The most distal fully expanded leaves along the rhizome or stem were sampled. For the special case of the carnivorous Utricularia species, the area of the distal 4 cm of each shoot (including photosynthetic stems and stem-like leaves) were sampled and bladder traps were removed prior to area and mass measurements. Plant material was transported to the laboratory and stored underwater in the dark overnight at 4 °C. Following the standardized methods of Cornelissen et al. (2003), turgid leaf fresh weight (LFW) was determined from these saturated organs. Leaf area was determined using a digital leaf area meter (Delta-T Image Analysis System; Delta-T Devices Co. Ltd, Burwell, Cambridgeshire, UK). Leaf dry weight (LDW) was then determined following drying for 24 h at 105 °C, and parameters such as SLA [i.e. leaf area (LA) divided by LDW] were calculated. Leaf dry matter content (LDMC) was calculated as the proportion of LFW accounted for by LDW. Leaf nitrogen concentration (LNC) and leaf carbon concentration (LCC) were quantified from dried plant material using a CHN-analyzer [NA-2000 NProtein; Fisons Instruments S.p.A., Rodano (MI), Italy] following the method outlined by Cerabolini et al. (2010a).

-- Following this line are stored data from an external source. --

(* ========================================================================= *)
(** * Further properties of the steps *)

(* ------------------------------------------------------------------------- *)
(** ** More on running the monad *)

Lemma run_pair {A} (m : M A) (w : World) : m w = (fst (m w), snd (m w)).
Proof. by destruct (m w). Qed.

(** A block that writes no file and returns [a] hands over to what follows
    in a world with the same files. *)
Lemma yields_bind_run {A B} (m : M A) (k : A -> M B) (a : A) (w : World) :
  yields m (Ret a) ->
  exists w1, (m ≫= k) w = k a w1 /\ files w1 = files w.
Proof.
  intros Hm. destruct (Hm w) as [Hres Hfiles]. exists (fst (m w)).
  split; [|done]. unfold mbind, M_bind, bind.
  rewrite (run_pair m w), Hres. done.
Qed.

Section Succeeds.
Context {A B : Type}.



End Succeeds.





Lemma ends_printing_print (l : line) : ends_printing (print l) l.
Proof. intros w. simpl. apply last_snoc. Qed.

Lemma ends_printing_print_text (s : string) :
  ends_printing (print_text s) [FText s].
Proof. apply ends_printing_print. Qed.

Lemma ends_printing_bind {A B} (m : M A) (k : A -> M B) (a : A) (l : line) :
  yields m (Ret a) -> ends_printing (k a) l -> ends_printing (m ≫= k) l.
Proof.
  intros Hm Hk w. destruct (yields_bind_run m k a w Hm) as (w1 & -> & _).
  apply Hk.
Qed.

(* ------------------------------------------------------------------------- *)
(** ** The generation step, for every answer of the remote call *)

Lemma yields_try_uncaught {A} (body : M A) (handler : exn -> M A) (e : exn) :
  yields body (Raise e) -> isinstance_Exception e = false ->
  yields (try_except_Exception body handler) (Raise e).
Proof.
  intros Hm Hexc w. unfold try_except_Exception.
  destruct (Hm w) as [Hres Hfiles]. destruct (body w) as [w1 res].
  simpl in *. subst res. by rewrite Hexc.
Qed.
(** * conv.py: rewriting animation-graph [.ron] files to the new node shape

    A shallow embedding of [assets/conv.py] and the properties of its
    specification.

    - Text is a Python [str]: a list of Unicode code points.  The content
      of a file is the text that reading it in text mode yields; decoding
      and newline translation are outside the model.  So is a write that
      fails once the file is open (a full disk): opening a file for
      writing and writing it are one step, which fails only when the path
      cannot be opened.
    - [re.sub] is embedded as a backtracking matcher, written in
      continuation-passing style over the fragment of the [re] syntax that
      the script's pattern uses, driven by a left-to-right substitution loop.
    - The file system is a tree of directories and regular files rooted at
      the working directory; [open], [os.listdir], [os.path.exists] and
      [os.makedirs] act on it and fail with the [OSError] subclass Python
      raises.  Permissions, devices and symbolic links are outside the
      model: the script never inspects the kind of an entry, and [open]
      and [os.listdir] follow links, so a link behaves as the node it
      resolves to.  A directory is a list of entries; a new entry is put
      at its end, which stands for whatever place the file system gives
      it: statements about a directory the script wrote speak of its
      listing up to order. *)

From Stdlib Require Import NArith String Ascii Arith Bool Lia.
From Stdlib Require Import List Permutation.
Import ListNotations.

Set Implicit Arguments.
Set Warnings "-register-all".

(** ** Text *)

Definition char := N.
Definition text := list char.

Definition LF : char := 10%N.
Definition DQUOTE : char := 34%N.
Definition LPAREN : char := 40%N.
Definition RPAREN : char := 41%N.
Definition LBRACE : char := 123%N.
Definition RBRACE : char := 125%N.
(** * AIND-Recognizer: model selectors and recogniser

    A shallow embedding of [my_model_selectors.py] and [my_recognizer.py].

    The numerical libraries the program calls (hmmlearn's [GaussianHMM],
    numpy's [log] and its global random generator) are black boxes: they are
    the fields of the class [Hmmlearn] below, and every definition and
    theorem is parametric in them.  Python floats are IEEE binary64 numbers
    ([spec_float] at precision 53), exceptions are the [Raise] results of an
    error monad that also threads the one piece of global state the
    selectors touch, numpy's global random generator, and a log of the calls
    made to the black box. *)

From Stdlib Require Import ZArith List String Lia Bool.
From Stdlib Require Import Floats.SpecFloat.
Import ListNotations.

Local Open Scope Z_scope.

(** ** IEEE binary64 *)

Definition float : Type := spec_float.

Module F64.

Definition prec : Z := 53.
Definition emax : Z := 1024.

(** [float(z)] for a Python int: round to nearest, ties to even. *)
Definition of_Z (z : Z) : float := binary_normalize prec emax z 0 false.

(** [m * 2^e], for writing literals. *)
Definition dyadic (m e : Z) : float := binary_normalize prec emax m e false.

Definition add : float -> float -> float := SFadd prec emax.
Definition sub : float -> float -> float := SFsub prec emax.
Definition mul : float -> float -> float := SFmul prec emax.
Definition div : float -> float -> float := SFdiv prec emax.

(** [a < b] and [a > b]; both are false as soon as one side is a NaN. *)
Definition ltb (a b : float) : bool := SFltb a b.
Definition gtb (a b : float) : bool := SFltb b a.

(** [float('inf')], [float('-inf')] *)
Definition inf : float := S754_infinity false.
Definition neg_inf : float := S754_infinity true.
Definition nan : float := S754_nan.

End F64.

(** A comparison [better] the sweeps can use: never true of a value against
    itself, and transitive. *)
Definition strict (better : float -> float -> bool) : Prop :=
  (forall a, better a a = false) /\
  (forall a b c, better a b = true -> better b c = true -> better a c = true).

(** ** Exceptions and the interpreter state *)

Inductive exn : Type :=
| ValueError
| KeyError
| IndexError
| ZeroDivisionError
| AttributeError.

Inductive res (A : Type) : Type :=
| Ok (a : A)
| Raise (e : exn).

Arguments Ok {A} a.
Arguments Raise {A} e.

Definition is_ok {A} (r : res A) : bool :=
  match r with Ok _ => true | Raise _ => false end.

Definition and_then {A B} (r : res A) (k : A -> res B) : res B :=
  match r with
  | Ok a => k a
  | Raise e => Raise e
  end.

(** A frame is one feature vector; [features] is the matrix [X], one row per
    frame; [lengths] are the per-sequence row counts. *)
Definition frame := list float.
Definition features := list frame.
Definition seq_lengths := list nat.

(** Python's [len] *)
Definition len {A} (l : list A) : Z := Z.of_nat (List.length l).
(** The body shared by [index] ([op] = [ci_index], [finish] =
    [ci_initSearch]) and [unindex] ([ci_unindex],
    [ci_inner_initSearch]). *)
Definition update (op : Doc → I → I) (finish : I → I) (data : list string) (f : string)
  : PyM (St I) unit :=
  bk <- read_field f ;;
  indices <- extractIndices bk ;;
  feed_docs op data indices ;;;
  publish finish f indices.

Lemma index_update data f : index (I:=I) data f = update ci_index ci_initSearch data f.
Proof. done. Qed.
Lemma unindex_update data f : unindex (I:=I) data f = update ci_unindex ci_inner_initSearch data f.
Proof. done. Qed.

(** What a run leaves: the buckets of [f] each got an index [ix]
    (theirs, or a new one), holding [finish (fed op data _)] of what it
    held, and their predicates point at it; nothing else changed. *)
Record updated op finish data f s s' (indices : list (string * loc)) : Prop := {
  up_bl : st_bl s' = set_index_field (dget_default f index_list (index_fields (st_bl s))).2 (st_bl s);
  up_next : st_next s ≤ st_next s';
  up_types : map fst indices = dkeys (field_buckets (st_bl s) f);
  up_nodup : NoDup (map snd indices);
  up_origin : ∀ ty ix, (ty, ix) ∈ indices →
      bix (st_preds s) (bucket (st_bl s) f ty) = Some ix ∨
      (bix (st_preds s) (bucket (st_bl s) f ty) = None ∧ st_next s ≤ ix);
  up_below : ∀ ix, ix ∈ map snd indices → ix < st_next s';
  up_idx : ∀ j, st_idx s' !! j =
      if decide (j ∈ map snd indices)
      then Some (finish (fed op data (default ci_new (st_idx s !! j))))
      else st_idx s !! j;
  up_bucket : ∀ ty ix l, (ty, ix) ∈ indices → l ∈ bucket (st_bl s) f ty →
      st_preds s' !! l = with_index (Some ix) <$> st_preds s !! l;
  up_other : ∀ l, (∀ ty, l ∉ bucket (st_bl s) f ty) → st_preds s' !! l = st_preds s !! l
}.

Lemma wf_index_alloc s l p ix :
  wf_state s → ipred s l p → p_index p = Some ix → is_Some (st_idx s !! ix) ∧ ix < st_next s.
Proof.
  intros Hwf Hip Hix. pose proof (ii_refs _ (proj2 Hwf) l p ix Hip Hix) as Hal.
  split; [done|]. by apply (ii_next _ (proj2 Hwf)).
Qed.

Lemma bix_alloc s f ty ix :
  wf_state s → bix (st_preds s) (bucket (st_bl s) f ty) = Some ix →
  is_Some (st_idx s !! ix) ∧ ix < st_next s.
Proof.
  intros Hwf Hb. destruct (bucket (st_bl s) f ty) as [|l0 ps] eqn:E; [done|].
  assert (l0 ∈ bucket (st_bl s) f ty) as Hl0 by (rewrite E; set_solver).
  destruct (bucket_ipred s f ty l0 Hwf Hl0) as (p0 & [Hi0 Hp0] & _ & _).
  simpl in Hb. rewrite Hp0 in Hb. simpl in Hb. by eapply (wf_index_alloc s l0 p0).
Qed.

Lemma bix_witness s f ty ix :
  wf_state s → bix (st_preds s) (bucket (st_bl s) f ty) = Some ix →
  ∃ l p, ipred s l p ∧ p_field p = f ∧ p_type p = ty ∧ p_index p = Some ix.
Proof.
  intros Hwf Hb. destruct (bucket (st_bl s) f ty) as [|l0 ps] eqn:E; [done|].
  assert (l0 ∈ bucket (st_bl s) f ty) as Hl0 by (rewrite E; set_solver).
  destruct (bucket_ipred s f ty l0 Hwf Hl0) as (p0 & [Hi0 Hp0] & Hf & Ht).
  simpl in Hb. rewrite Hp0 in Hb. simpl in Hb. exists l0, p0. by repeat split.
Qed.
Lemma call_records_ok s target ps recs out :
  call_records s target ps recs = (out, None) →
  ∀ x, x ∈ out ↔ ∃ rid inst pid cp k, (rid, inst) ∈ recs ∧ (pid, cp) ∈ ps ∧
    keys_ok s inst target cp k ∧ x = (k +:+ pid, rid).
Proof.
  revert out. induction recs as [|[rid inst] recs IH]; intros out; simpl.
  - intros [= <-] x. set_solver.
  - destruct (record_keys s inst rid target ps) as [o1 [e|]] eqn:E1; [done|].
    destruct (call_records s target ps recs) as [o2 st2] eqn:E2. intros [= <- ->] x.
    rewrite elem_of_app, (record_keys_ok _ _ _ _ _ _ E1), (IH o2) by done. split.
    + intros [(pid & cp & k & ?)|(rid' & inst' & pid & cp & k & Hr & ?)];
        [exists rid, inst|exists rid', inst']; exists pid, cp, k; set_solver.
    + intros (rid' & inst' & pid & cp & k & [[= <- <-]|Hr]%elem_of_cons & Hrest).
      * left. eauto 10.
      * right. eauto 10.
Qed.

Lemma call_records_stop s target ps recs e :
  (call_records s target ps recs).2 = Some e →
  ∃ rid inst pid cp, (rid, inst) ∈ recs ∧ (pid, cp) ∈ ps ∧ raises s inst target cp e.
Proof.
  induction recs as [|[rid inst] recs IH]; simpl; [done|].
  destruct (record_keys s inst rid target ps) as [o1 [e1|]] eqn:E1; simpl.
  - intros [= ->]. destruct (record_keys_stop s inst rid target ps e) as (pid & cp & ?);
      [by rewrite E1|]. exists rid, inst, pid, cp. set_solver.
  - rewrite (surjective_pairing (call_records _ _ _ recs)). simpl.
    intros (rid' & inst' & pid & cp & ?)%IH. exists rid', inst', pid, cp. set_solver.
Qed.

Lemma call_records_total s target ps recs :
  (∀ rid inst pid cp, (rid, inst) ∈ recs → (pid, cp) ∈ ps →
     ∃ ks, compound_keys (st_preds s) (st_idx s) cp inst target = inr ks) →
  (call_records s target ps recs).2 = None.
Proof.
  induction recs as [|[rid inst] recs IH]; simpl; intros Hall; [done|].
  rewrite (surjective_pairing (record_keys _ _ _ _ ps)),
    record_keys_total by (intros pid cp Hp; apply (Hall rid inst pid cp); [set_solver|done]).
  rewrite (surjective_pairing (call_records _ _ _ recs)). simpl.
  apply IH. intros rid' inst' pid cp Hr Hp. apply (Hall rid' inst' pid cp); [set_solver|done].
Qed.

Lemma enum_preds_elem cps pid cp :
  (pid, cp) ∈ enum_preds cps ↔ ∃ i, cps !! i = Some cp ∧ pid = pred_id i.
Proof.
  unfold enum_preds. rewrite list_elem_of_lookup. setoid_rewrite list_lookup_imap.
  split.
  - intros (i & Hi). destruct (cps !! i) eqn:E; simplify_eq/=. eauto.
  - intros (i & Hi & ->). exists i. by rewrite Hi.
Qed.
End Call.

(** ** No query on an index that is not search-ready *)

Section Ready.
Context {I : Type} `{!CanopyIndex I} `{!CanopyIndexLaws I} {Id : Type}.
Implicit Types s : St I.

Definition pred_ready (idx : gmap loc I) (p : Pred) : Prop :=
  has_index p = true → ∃ ix i, p_index p = Some ix ∧ idx !! ix = Some i ∧ ci_ready i = true.

Lemma atomic_keys_ok idx p r target :
  pred_ready idx p → ∃ ks, atomic_keys idx p r target = inr ks.
Proof.
  intros Hp. unfold atomic_keys.
  destruct (r !! p_field p) as [[|c v]|]; [eauto| |eauto].
  unfold pred_ready, has_index in Hp. destruct (p_kind p); eauto.
  destruct Hp as (ix & i & -> & -> & Hr); [done|].
  destruct (proj2 (ci_search_ready i (preprocess (String c v)) threshold) Hr) as [ids ->]. eauto.
Qed.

Data gathered for aquatic species were compared against data, measured using precisely the same methods, for terrestrial herbaceous species already published in the FIFTH database (the Flora d'Italia Functional Traits Hoard; Cerabolini et al. 2010a), downloadable from: www.springerlink.com/content/21535l25m82×7076/supplementals.
The FIFTH database includes 506 terrestrial species from geo-climatically diverse regions of northern Italy (from lowland, mid-elevation and alpine sites), and encompasses the full range of leaf economics values so far recorded for herbaceous species, providing an appropriate and readily available ‘control’ spectrum against which to compare the leaf traits of hydrophytes measured from the same latitudes (Cerabolini et al., 2010a). The FIFTH database also includes whole-plant traits and CSR strategies for each species, the latter calculated following the method of Hodgson et al. (1999) and which we have described and justified extensively in previous publications (Caccianiga et al., 2006; Pierce et al., 2007a, b; Cerabolini et al., 2010a, b). The ‘GLOPNET leaf economics dataset’ available as part of the publication of Wright et al. (2004) has a wider coverage, in terms of the number of species and geographic range, but does not include CSR strategies, or basic leaf size traits such as area or mass (only transformed values of traits derived from these measurements, such as logLMA, are available).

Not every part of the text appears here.